= Task instructions =
Look through the entries below. Report each line that has the word "Class" in it.

= Material provided =
(** The columns of the setup, against any assignment, are the values at [t] of
    the polynomials through the rows. *)
Lemma instance_map_spec cs mx (d : Dom) t : well_formed cs mx ->
  dom_new (num_constraints cs + num_instance_variables cs) = Some d ->
  exists a b c, instance_map_with_evaluation (Dom:=Dom) cs t = Ret (Ok (a, b, c, (fr_pow t (dom_size d) - fr_one)%fr,
      (num_instance_variables cs - 1 + num_witness_variables cs)%nat, dom_size d)) /\
    length a = (num_instance_variables cs + num_witness_variables cs)%nat /\ length b = length a /\ length c = length a /\
    forall z, length z = length a ->
      dot a z = peval (dom_ifft d (vec_a cs mx (dom_size d) z)) t /\
      dot b z = peval (dom_ifft d (vec_of (cm_b mx) (dom_size d) z)) t /\
      dot c z = peval (dom_ifft d (vec_of (cm_c mx) (dom_size d) z)) t.
Proof.
  intros Hwf Hd. pose proof Hwf as [Hm Hi (La & Lb & Lc) (Ba & Bb & Bc)]. destruct (dom_new_size _ _ Hd) as [Hn _].
  set (ni := num_instance_variables cs) in *. set (nw := num_witness_variables cs) in *. set (nc := num_constraints cs) in *.
  unfold instance_map_with_evaluation. rewrite Hm. fold ni nw nc. rewrite Hd, (vanishing_spec _ _ _ Hd).
  pose proof (lagrange_length _ _ t Hd) as Hu. set (u := evaluate_all_lagrange_coefficients d t) in *.
  destruct (Nat.eqb_spec ni 0); [lia|]. replace (ni - 1 + nw + 1)%nat with (ni + nw)%nat by lia.
  rewrite slice_from_Ret by lia. rewrite ret_bind. rewrite slice_to_Ret by (rewrite length_drop; lia). rewrite ret_bind.
  set (w := take ni (drop nc u)). assert (Hw : length w = ni) by (unfold w; rewrite length_take, length_drop; lia).
  rewrite copy_at_Ret by (rewrite length_replicate, Hw; lia). rewrite ret_bind. rewrite take_0, app_nil_l, Hw, take_imap_pair, drop_replicate.
  replace (ni + nw - (0 + ni))%nat with nw by lia.
  destruct (map_rows_spec mx (ni + nw) (take nc u) (w ++ replicate nw fr_zero) (replicate (ni + nw) fr_zero) (replicate (ni + nw) fr_zero) 0)
    as (a & b & c & Hf & Ha & Hb & Hc & Hdot).
  1-3, 7-9: rewrite ?length_app, ?length_replicate, ?length_take, ?Hw; lia.
  1-3: done.
  rewrite Hf. rewrite ret_bind. exists a, b, c. split_and!; [done|lia..|].
  intros z Hz. destruct (Hdot z ltac:(lia)) as (-> & -> & ->). rewrite !drop_0.
  assert (Hln : forall v, length v = dom_size d -> peval (dom_ifft d v) t = dot u v) by (intros; symmetry; by eapply lagrange_spec).
  rewrite !Hln by (apply length_vec_of || apply length_vec_a; lia || done).
  rewrite (dot_vec_a cs mx) by (done || (fold ni; lia)). rewrite !dot_vec_of by lia. rewrite Lb, Lc, !dot_zeros_l. fold nc ni. fold w.
  rewrite <- (take_drop ni z) at 1. rewrite dot_app by (rewrite Hw, length_take; lia). rewrite dot_zeros_l. split_and!; ring.
Qed.

(** ** The quotient *)

Lemma vec_of_lookup m n z i x : vec_of m n z !! i = Some x ->
  (exists r, m !! i = Some r /\ x = row_value r z) \/ (length m <= i)%nat /\ x = fr_zero.
Proof.
  unfold vec_of. intros [Hi|[Hl Hi]]%lookup_app_Some.
  - left. rewrite list_lookup_fmap in Hi. apply fmap_Some in Hi as (r & Hr & ->). by exists r.
  - rewrite length_map in Hl. apply lookup_replicate in Hi as [-> _]. by right.
Qed.

(** The polynomials meet on the domain. *)
Lemma vectors_satisfied cs mx n z i a b c : well_formed cs mx -> satisfied mx z ->
  vec_a cs mx n z !! i = Some a -> vec_of (cm_b mx) n z !! i = Some b -> vec_of (cm_c mx) n z !! i = Some c -> (a * b)%fr = c.
Proof.
  intros [_ _ (La & Lb & Lc) _] Hsat Ha [(rb & Hrb & ->)|[Hb ->]]%vec_of_lookup [(rc & Hrc & ->)|[Hc ->]]%vec_of_lookup.
  - apply lookup_lt_Some in Hrb as Hi. unfold vec_a in Ha. rewrite lookup_app_l in Ha by (rewrite length_map; lia).
    rewrite list_lookup_fmap in Ha. apply fmap_Some in Ha as (ra & Hra & ->). by eapply Hsat.
  - apply lookup_lt_Some in Hrb. lia.
  - apply lookup_lt_Some in Hrc. lia.
  - ring.
Qed.

Lemma map_lookup_eq {A B} (f : A -> B) l k i x : map f l = k -> l !! i = Some x -> k !! i = Some (f x).
Proof. intros <- Hx. by rewrite list_lookup_fmap, Hx. Qed.

(** The product minus the third polynomial, on the domain and off it. *)
Lemma quotient_of cs mx (d : Dom) z : well_formed cs mx -> satisfied mx z -> (num_instance_variables cs <= length z)%nat ->
  dom_new (num_constraints cs + num_instance_variables cs) = Some d ->
  exists hi, (length hi <= dom_size d - 1)%nat /\ forall x,
    (peval (dom_ifft d (vec_a cs mx (dom_size d) z)) x * peval (dom_ifft d (vec_of (cm_b mx) (dom_size d) z)) x -
      peval (dom_ifft d (vec_of (cm_c mx) (dom_size d) z)) x)%fr = ((fr_pow x (dom_size d) - fr_one) * peval hi x)%fr.
Proof.
  intros Hwf Hsat Hz Hd. pose proof Hwf as [_ _ (La & Lb & Lc) _]. destruct (dom_new_size _ _ Hd) as [Hn H0]. set (n := dom_size d) in *.
  set (va := vec_a cs mx n z). set (vb := vec_of (cm_b mx) n z). set (vc := vec_of (cm_c mx) n z).
  assert (Ha : length va = n) by by apply length_vec_a. assert (Hb : length vb = n) by (apply length_vec_of; lia).
  assert (Hc : length vc = n) by (apply length_vec_of; lia).
  set (P := padd (pmul (dom_ifft d va) (dom_ifft d vb)) (pscale (fr_neg fr_one) (dom_ifft d vc))).
  assert (HP : forall x, peval P x = (peval (dom_ifft d va) x * peval (dom_ifft d vb) x - peval (dom_ifft d vc) x)%fr).
  { intros x. unfold P. rewrite peval_padd, peval_pmul, peval_pscale. ring. }
  assert (Hl : (length P <= 2 * n - 1)%nat).
  { unfold P. rewrite length_padd. unfold pscale. rewrite length_map, (dom_ifft_length d vc) by done.
    pose proof (length_pmul (dom_ifft d va) (dom_ifft d vb)) as Hp. rewrite !dom_ifft_length in Hp by done. fold n in Hp.
    assert (dom_ifft d vb <> []) by (intros E; pose proof (dom_ifft_length d vb Hb) as H1; rewrite E in H1; cbn [length] in H1; fold n in H1; lia).
    specialize (Hp ltac:(done)). lia. }
  exists (drop n P). split; [rewrite length_drop; lia|]. intros x. rewrite <- HP.
  pose proof (quotient_exact (dom_elements d) P (dom_elements_distinct d)) as Hq. rewrite dom_elements_length in Hq. fold n in Hq.
  apply Hq; [intros y Hy; by eapply dom_new_roots|lia|]. intros y (i & Hy)%list_elem_of_lookup. rewrite HP.
  pose proof (map_lookup_eq _ _ _ _ _ (dom_ifft_spec d va Ha) Hy) as Ea. pose proof (map_lookup_eq _ _ _ _ _ (dom_ifft_spec d vb Hb) Hy) as Eb.
  pose proof (map_lookup_eq _ _ _ _ _ (dom_ifft_spec d vc Hc) Hy) as Ec. rewrite (vectors_satisfied cs mx n z i _ _ _ Hwf Hsat Ea Eb Ec). ring.
Qed.
(** The two-sided position check. *)
Lemma within_range l x :
  0 <= l < 2 ^ 59 -> (l - x) mod FR < 2 ^ 60 /\ (l + x) mod FR < 2 ^ 60 <-> within l x.
Proof.
  intros Hl. pose proof FR_bounds as [HF _]. assert (2 ^ 60 = 2 * 2 ^ 59) by reflexivity.
  assert (2 ^ 130 = 2 ^ 59 * 2 ^ 71) by reflexivity. assert (2 ^ 10 < 2 ^ 71) by reflexivity. split.
  - intros [Hr1 Hr2]. pose proof (Z.mod_pos_bound (l - x) FR ltac:(lia)). pose proof (Z.mod_pos_bound (l + x) FR ltac:(lia)).
    pose proof (Z.div_mod (l - x) FR ltac:(lia)) as E1. pose proof (Z.div_mod (l + x) FR ltac:(lia)) as E2.
    assert (Hs : FR * ((l - x) / FR + (l + x) / FR) = 2 * l - (l - x) mod FR - (l + x) mod FR) by lia.
    assert ((l - x) / FR + (l + x) / FR = 0) by nia.
    exists (l - (l - x) mod FR). split; [nia|].
    rewrite Zminus_mod_idemp_r. f_equal. lia.
  - intros (n & Hn & Hx). rewrite Zminus_mod, Hx, <- Zminus_mod, Zplus_mod, Hx, <- Zplus_mod.
    rewrite !Z.mod_small by nia. lia.
Qed.

Section field_gadgets.
Context {F : Type} `{!FieldOps F, FL : !FieldLaws F, !Poseidon F}.
Implicit Types (a b x : F).

Lemma fr_zero_Z : fr_to_Z (fr_zero (F:=F)) = 0.
Proof. unfold fr_zero. by rewrite fr_of_Z_spec. Qed.

Lemma fr_one_Z : fr_to_Z (fr_one (F:=F)) = 1.
Proof. unfold fr_one. by rewrite fr_of_Z_spec. Qed.

Lemma fr_mul_one a : (a * fr_one)%fr = a.
Proof. apply fr_to_Z_inj. rewrite fr_mul_spec, fr_one_Z, Z.mul_1_r. apply Z.mod_small, fr_to_Z_range. Qed.

Lemma fr_mul_zero a : (a * fr_zero)%fr = fr_zero.
Proof. apply fr_to_Z_inj. by rewrite fr_mul_spec, fr_zero_Z, Z.mul_0_r. Qed.

Lemma fr_sub_zero_iff a b : (a - b)%fr = fr_zero <-> a = b.
Proof.
  split; [|intros ->; apply fr_to_Z_inj; by rewrite fr_sub_spec, fr_zero_Z, Z.sub_diag].
  intros Hab. apply (f_equal fr_to_Z) in Hab. rewrite fr_sub_spec, fr_zero_Z in Hab. apply fr_to_Z_inj.
  pose proof (fr_to_Z_range a). pose proof (fr_to_Z_range b). apply Z.mod_divide in Hab as [c Hc]; [|done].
  assert (c = 0) by nia. lia.
Qed.

Lemma fr_eqb_refl a : fr_eqb a a = true.
Proof. by apply Z.eqb_eq. Qed.

Lemma fr_zero_neq_one : fr_eqb (F:=F) fr_zero fr_one = false.
Proof. unfold fr_eqb. by rewrite fr_zero_Z, fr_one_Z. Qed.

(** The value of a difference constrained to be zero. *)
Lemma enforce_sub_zero a b : fr_eqb (a - b)%fr fr_zero = true <-> a = b.
Proof. by rewrite fr_eqb_spec, fr_sub_zero_iff. Qed.
(* ===== verification/Evm.v ===== *)
(** * Contracts: arithmetic, storage and encodings of the EVM

    What the Solidity sources use of their language: checked arithmetic on
    [uint256], [addmod] and [mulmod], reverting calls, mappings with a zero
    default, and [abi.encode].  A call that reverts is an [Err] with its reason;
    the state of the caller is then unchanged. *)

From S2P Require Import Prelude Types Field.
Open Scope Z_scope.

(** ** Checked arithmetic *)

Definition u256_max : Z := 2 ^ 256 - 1.

Definition is_u256 (z : Z) : Prop := 0 <= z <= u256_max.

(** [Panic(0x11)]: overflow or underflow. *)
Definition panic11 : Str := str "Panic(0x11)".

Definition add_u256 (a b : Z) : result Z Str := if a + b <=? u256_max then Ok (a + b) else Err panic11.
Definition sub_u256 (a b : Z) : result Z Str := if b <=? a then Ok (a - b) else Err panic11.
Definition mul_u256 (a b : Z) : result Z Str := if a * b <=? u256_max then Ok (a * b) else Err panic11.
Definition pow_u256 (a n : Z) : result Z Str := if a ^ n <=? u256_max then Ok (a ^ n) else Err panic11.

Definition addmod (a b n : Z) : Z := (a + b) mod n.
Definition mulmod (a b n : Z) : Z := (a * b) mod n.

Lemma add_u256_Ok a b c : add_u256 a b = Ok c <-> c = a + b /\ a + b <= u256_max.
Proof. unfold add_u256. destruct (Z.leb_spec (a + b) u256_max); naive_solver lia. Qed.

Lemma sub_u256_Ok a b c : sub_u256 a b = Ok c <-> c = a - b /\ b <= a.
Proof. unfold sub_u256. destruct (Z.leb_spec b a); naive_solver lia. Qed.

Lemma mul_u256_Ok a b c : mul_u256 a b = Ok c <-> c = a * b /\ a * b <= u256_max.
Proof. unfold mul_u256. destruct (Z.leb_spec (a * b) u256_max); naive_solver lia. Qed.

Lemma pow_u256_Ok a n c : pow_u256 a n = Ok c <-> c = a ^ n /\ a ^ n <= u256_max.
Proof. unfold pow_u256. destruct (Z.leb_spec (a ^ n) u256_max); naive_solver lia. Qed.

(** ** Reverts *)

Notation "'require!' c , m ; k" := (if c then k else Err (str m))
  (at level 200, c at level 100, m at level 100, k at level 200, format "'require!'  c ,  m ; '//' k").

Lemma require_Ok {A} (c : bool) (r : result A Str) (m : Str) (a : A) :
  (if c then r else Err m) = Ok a <-> c = true /\ r = Ok a.
Proof. destruct c; naive_solver. Qed.

(** A loop whose body may revert. *)
Fixpoint fold_checked {S A} (f : S -> A -> result S Str) (s : S) (l : list A) : result S Str :=
  match l with
  | [] => Ok s
  | x :: l' => let? s' := f s x in fold_checked f s' l'
  end.

Lemma let_result_Ok {A B E} (r : result A E) (k : A -> result B E) b :
  (let? x := r in k x) = Ok b <-> exists a, r = Ok a /\ k a = Ok b.
Proof. destruct r; naive_solver. Qed.

(** Peel the checks and the reverting steps off a successful call. *)
Ltac peel H :=
  repeat lazymatch type of H with
  | (if _ then _ else Err _) = Ok _ => apply require_Ok in H as [_ H]
  | (let? x := _ in _) = Ok _ => let x := fresh "x" in let Hx := fresh "Hx" in apply let_result_Ok in H as (x & Hx & H)
  | context [let x := _ in _] => cbv zeta in H
  end.

Lemma fold_checked_invariant {S A} (P : S -> Prop) (f : S -> A -> result S Str) s s' l :
  (forall s x s', x ∈ l -> P s -> f s x = Ok s' -> P s') -> P s -> fold_checked f s l = Ok s' -> P s'.
Proof.
  revert s; induction l as [|x l IH]; intros s Hf HP; simpl; [by intros [= <-]|].
  intros (s1 & H1 & H2)%let_result_Ok. apply (IH s1); [|by eapply Hf; [left|..]|done].
  intros ????. apply Hf. by right.
Qed.

(** ** Mappings *)

Definition amount {K} `{Countable K} (m : gmap K Z) (k : K) : Z := default 0 (m !! k).
Definition flag {K} `{Countable K} (m : gmap K bool) (k : K) : bool := default false (m !! k).

Section mapping.
Context {K : Type} `{Countable K}.

Lemma amount_insert (m : gmap K Z) k k' v : amount (<[k := v]> m) k' = if decide (k = k') then v else amount m k'.
Proof. unfold amount. rewrite lookup_insert. by case_decide. Qed.

Lemma flag_insert (m : gmap K bool) k k' v : flag (<[k := v]> m) k' = if decide (k = k') then v else flag m k'.
Proof. unfold flag. rewrite lookup_insert. by case_decide. Qed.
End mapping.

(** ** A total over the accounts of one token *)

Definition account : Type := Address * Address.

Definition total_of (t : Address) (m : gmap account Z) : Z :=
  map_fold (fun (k : account) v acc => (if decide (k.2 = t) then v else 0) + acc) 0 m.

Lemma total_of_empty t : total_of t ∅ = 0.
Proof. done. Qed.

Lemma total_of_fresh t m (k : account) v :
  m !! k = None -> total_of t (<[k := v]> m) = (if decide (k.2 = t) then v else 0) + total_of t m.
Proof. intros Hk. unfold total_of. rewrite map_fold_insert_L; [done|intros; lia|done]. Qed.

Lemma total_of_insert t m (k : account) v :
  total_of t (<[k := v]> m) = total_of t m + (if decide (k.2 = t) then v - amount m k else 0).
Proof.
  unfold amount. destruct (m !! k) as [u|] eqn:Hk; simpl.
  - rewrite <- (insert_delete_id m k u Hk) at 2. rewrite <- (insert_delete_eq m k v).
    rewrite !total_of_fresh by apply lookup_delete_eq. case_decide; lia.
  - rewrite total_of_fresh by done. case_decide; lia.
Qed.

(** ** [abi.encode] *)

Inductive AbiArg :=
| AWord (w : Z)
| AString (s : bytes).

Definition pad32 (b : bytes) : bytes := b ++ replicate ((32 - length b mod 32) mod 32) 0.

(** The heads, at [offset] the next tail. *)
Fixpoint abi_heads (offset : Z) (args : list AbiArg) : bytes :=
  match args with
  | [] => []
  | AWord w :: rest => be_bytes 32 w ++ abi_heads offset rest
  | AString s :: rest => be_bytes 32 offset ++ abi_heads (offset + 32 + Z.of_nat (length (pad32 s))) rest
  end.

Definition abi_tails (args : list AbiArg) : bytes :=
  flat_map (fun a => match a with AWord _ => [] | AString s => be_bytes 32 (Z.of_nat (length s)) ++ pad32 s end) args.

Definition abi_encode (args : list AbiArg) : bytes :=
  abi_heads (32 * Z.of_nat (length args)) args ++ abi_tails args.

(** [keccak256] of the EVM. *)
Class Keccak := { keccak256 : bytes -> bytes }.
Fixpoint accumulate_loop v (r0 : Z) (inputs : list (list Z)) (i : nat) (ri rSum : Z) (accL : Word2) : result (Z * Word2) Str :=
  match inputs with
  | [] => Ok (rSum, accL)
  | input :: rest =>
    let ri := next_ri i ri r0 in
    let rSum := addmod rSum ri SNARK_SCALAR_FIELD in
    let? li := _publicInputAccumulator v input in
    let? l := ecMul li ri in
    let? accL := ecAdd accL l in
    accumulate_loop v r0 rest (S i) ri rSum accL
  end.

Definition _accumulateRL v (inputs : list (list Z)) (r0 : Z) : result (Z * Word2) Str :=
  accumulate_loop v r0 inputs 0 1 0 (0, 0).

Fixpoint pairing_loop (r0 : Z) (proofs : list SolProof) (i : nat) (ri : Z) (accC : Word2) : result (list Z * Word2) Str :=
  match proofs with
  | [] => Ok ([], accC)
  | p :: rest =>
    let ri := next_ri i ri r0 in
    let? neg := _negate (sp_a p) in
    let? a := ecMul neg ri in
    let? c := ecMul (sp_c p) ri in
    let? accC := ecAdd accC c in
    let? r := pairing_loop r0 rest (S i) ri accC in
    Ok (words2 a ++ words22 (sp_b p) ++ r.1, r.2)
  end.

Definition _buildBatchPairingInput v (proofs : list SolProof) (r0 : Z) (accAlpha accL : Word2) : result (list Z) Str :=
  let? r := pairing_loop r0 proofs 0 1 (0, 0) in
  Ok (r.1 ++ words2 accAlpha ++ words22 (BETA2 v) ++ words2 accL ++ words22 (GAMMA2 v) ++ words2 r.2 ++ words22 (DELTA2 v)).

(** What follows the choice of the challenge. *)
Definition check_batch v (proofs : list SolProof) (inputs : list (list Z)) (r0 : Z) : result bool Str :=
  let? r := _accumulateRL v inputs r0 in
  let? accAlpha := ecMul (ALPHA1 v) r.1 in
  let? pIn := _buildBatchPairingInput v proofs r0 accAlpha r.2 in
  ecPairingDynamic pIn.

Definition FS_DOMAIN : Z := be_value (keccak256 (str "Groth16Batch-v1")).

(** [abi.encode] of a word and four arrays of static rows. *)
Definition abi_rows (rows : list (list Z)) : bytes :=
  be_bytes 32 (Z.of_nat (length rows)) ++ flat_map (flat_map (be_bytes 32)) rows.

Fixpoint abi_offsets (offset : Z) (tails : list bytes) : bytes :=
  match tails with
  | [] => []
  | t :: rest => be_bytes 32 offset ++ abi_offsets (offset + Z.of_nat (length t)) rest
  end.

Definition transcript (proofs : list SolProof) (inputs : list (list Z)) : bytes :=
  let tails := [abi_rows (map (fun p => words2 (sp_a p)) proofs); abi_rows (map (fun p => words22 (sp_b p)) proofs);
    abi_rows (map (fun p => words2 (sp_c p)) proofs); abi_rows inputs] in
  be_bytes 32 FS_DOMAIN ++ abi_offsets 160 tails ++ concat tails.

(** The rehashing loop; [None] when the gas, here [fuel] rounds, runs out. *)
Fixpoint challenge (fuel : nat) (r0 : Z) : option Z :=
  match fuel with
  | O => None
  | S fuel' =>
    if (r0 =? 0) || (r0 =? 1) then
      challenge fuel' (be_value (keccak256 (abi_encode [AWord FS_DOMAIN; AWord r0; AString (str "retry")])) mod SNARK_SCALAR_FIELD)
    else Some r0
  end.

Definition proofs_of (aArr : list Word2) (bArr : list Word22) (cArr : list Word2) : list SolProof :=
  map (fun '(a, b, c) => mkSolProof a b c) (zip (zip aArr bArr) cArr).

Definition verifyProofBatch v (gas : nat) (aArr : list Word2) (bArr : list Word22) (cArr : list Word2) (inputs : list (list Z)) : result bool Str :=
  let n := length aArr in
  require! (0 <? n)%nat, "empty batch";
  require! Z.of_nat n <=? MAX_BATCH, "batch too large";
  require! (length bArr =? n)%nat && (length cArr =? n)%nat && (length inputs =? n)%nat, "length mismatch";
  require! _checkInputsRange inputs, "input overflow";
  let proofs := proofs_of aArr bArr cArr in
  match challenge gas (be_value (keccak256 (transcript proofs inputs)) mod SNARK_SCALAR_FIELD) with
  | None => Err (str "out of gas")
  | Some r0 => check_batch v proofs inputs r0
  end.
End contract.

(** ** Points *)

Class CurveWords (G1 G2 : Type) := {
  g1_of : Word2 -> option G1;
  g1_words : G1 -> Word2;
  g2_of : Word22 -> option G2
}.

(** The pairs of points in the words of a pairing check. *)
Fixpoint pairs_of {G1 G2} `{!CurveWords G1 G2} (ws : list Z) : option (list (G1 * G2)) :=
  match ws with
  | [] => Some []
  | x :: y :: x1 :: x0 :: y1 :: y0 :: rest =>
    match g1_of (x, y), g2_of (x1, x0, (y1, y0)), pairs_of rest with
    | Some p, Some q, Some l => Some ((p, q) :: l)
    | _, _, _ => None
    end
  | _ => None
  end.

(** EIP-196 and EIP-197: zeros are the point at infinity, coordinates are below
    [PRIME_Q], a pair that is no point makes the call fail. *)
Class PrecompileLaws (F G1 G2 GT ML : Type) `{!FieldOps F, !GroupOps F G1, !GroupOps F GT, !PairingOps G1 G2 GT ML, !Precompiles, !CurveWords G1 G2} : Prop := {
  g1_of_words : forall p : G1, g1_of (g1_words p) = Some p;
  g1_of_zero : g1_of (G1:=G1) (0, 0) = Some g_zero;
  g1_of_neg : forall x y (p : G1), g1_of (x, y) = Some p -> (x =? 0) && (y =? 0) = false ->
    y <= PRIME_Q /\ g1_of (x, PRIME_Q - y) = Some (g_neg p);
  ecAdd_spec : forall ax ay bx b_y, pre_ecAdd ax ay bx b_y =
    match g1_of (G1:=G1) (ax, ay), g1_of (bx, b_y) with Some p, Some q => Some (g1_words (g_add p q)) | _, _ => None end;
  ecMul_spec : forall x y s, pre_ecMul x y s =
    match g1_of (G1:=G1) (x, y) with Some p => Some (g1_words (g_mul p (fr_of_Z (F:=F) s))) | None => None end;
  ecPairing_spec : forall ws, pre_ecPairing ws =
    match pairs_of (G1:=G1) (G2:=G2) ws with
    | Some l => Some (if gt_eqb (g_sum (map (fun '(p, q) => pairing p q) l)) g_zero then 1 else 0)
    | None => None
    end
}.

= Response to this exercise =
Class Keccak := { keccak256 : bytes -> bytes }.
Class CurveWords (G1 G2 : Type) := {
Class PrecompileLaws (F G1 G2 GT ML : Type) `{!FieldOps F, !GroupOps F G1, !GroupOps F GT, !PairingOps G1 G2 GT ML, !Precompiles, !CurveWords G1 G2} : Prop := {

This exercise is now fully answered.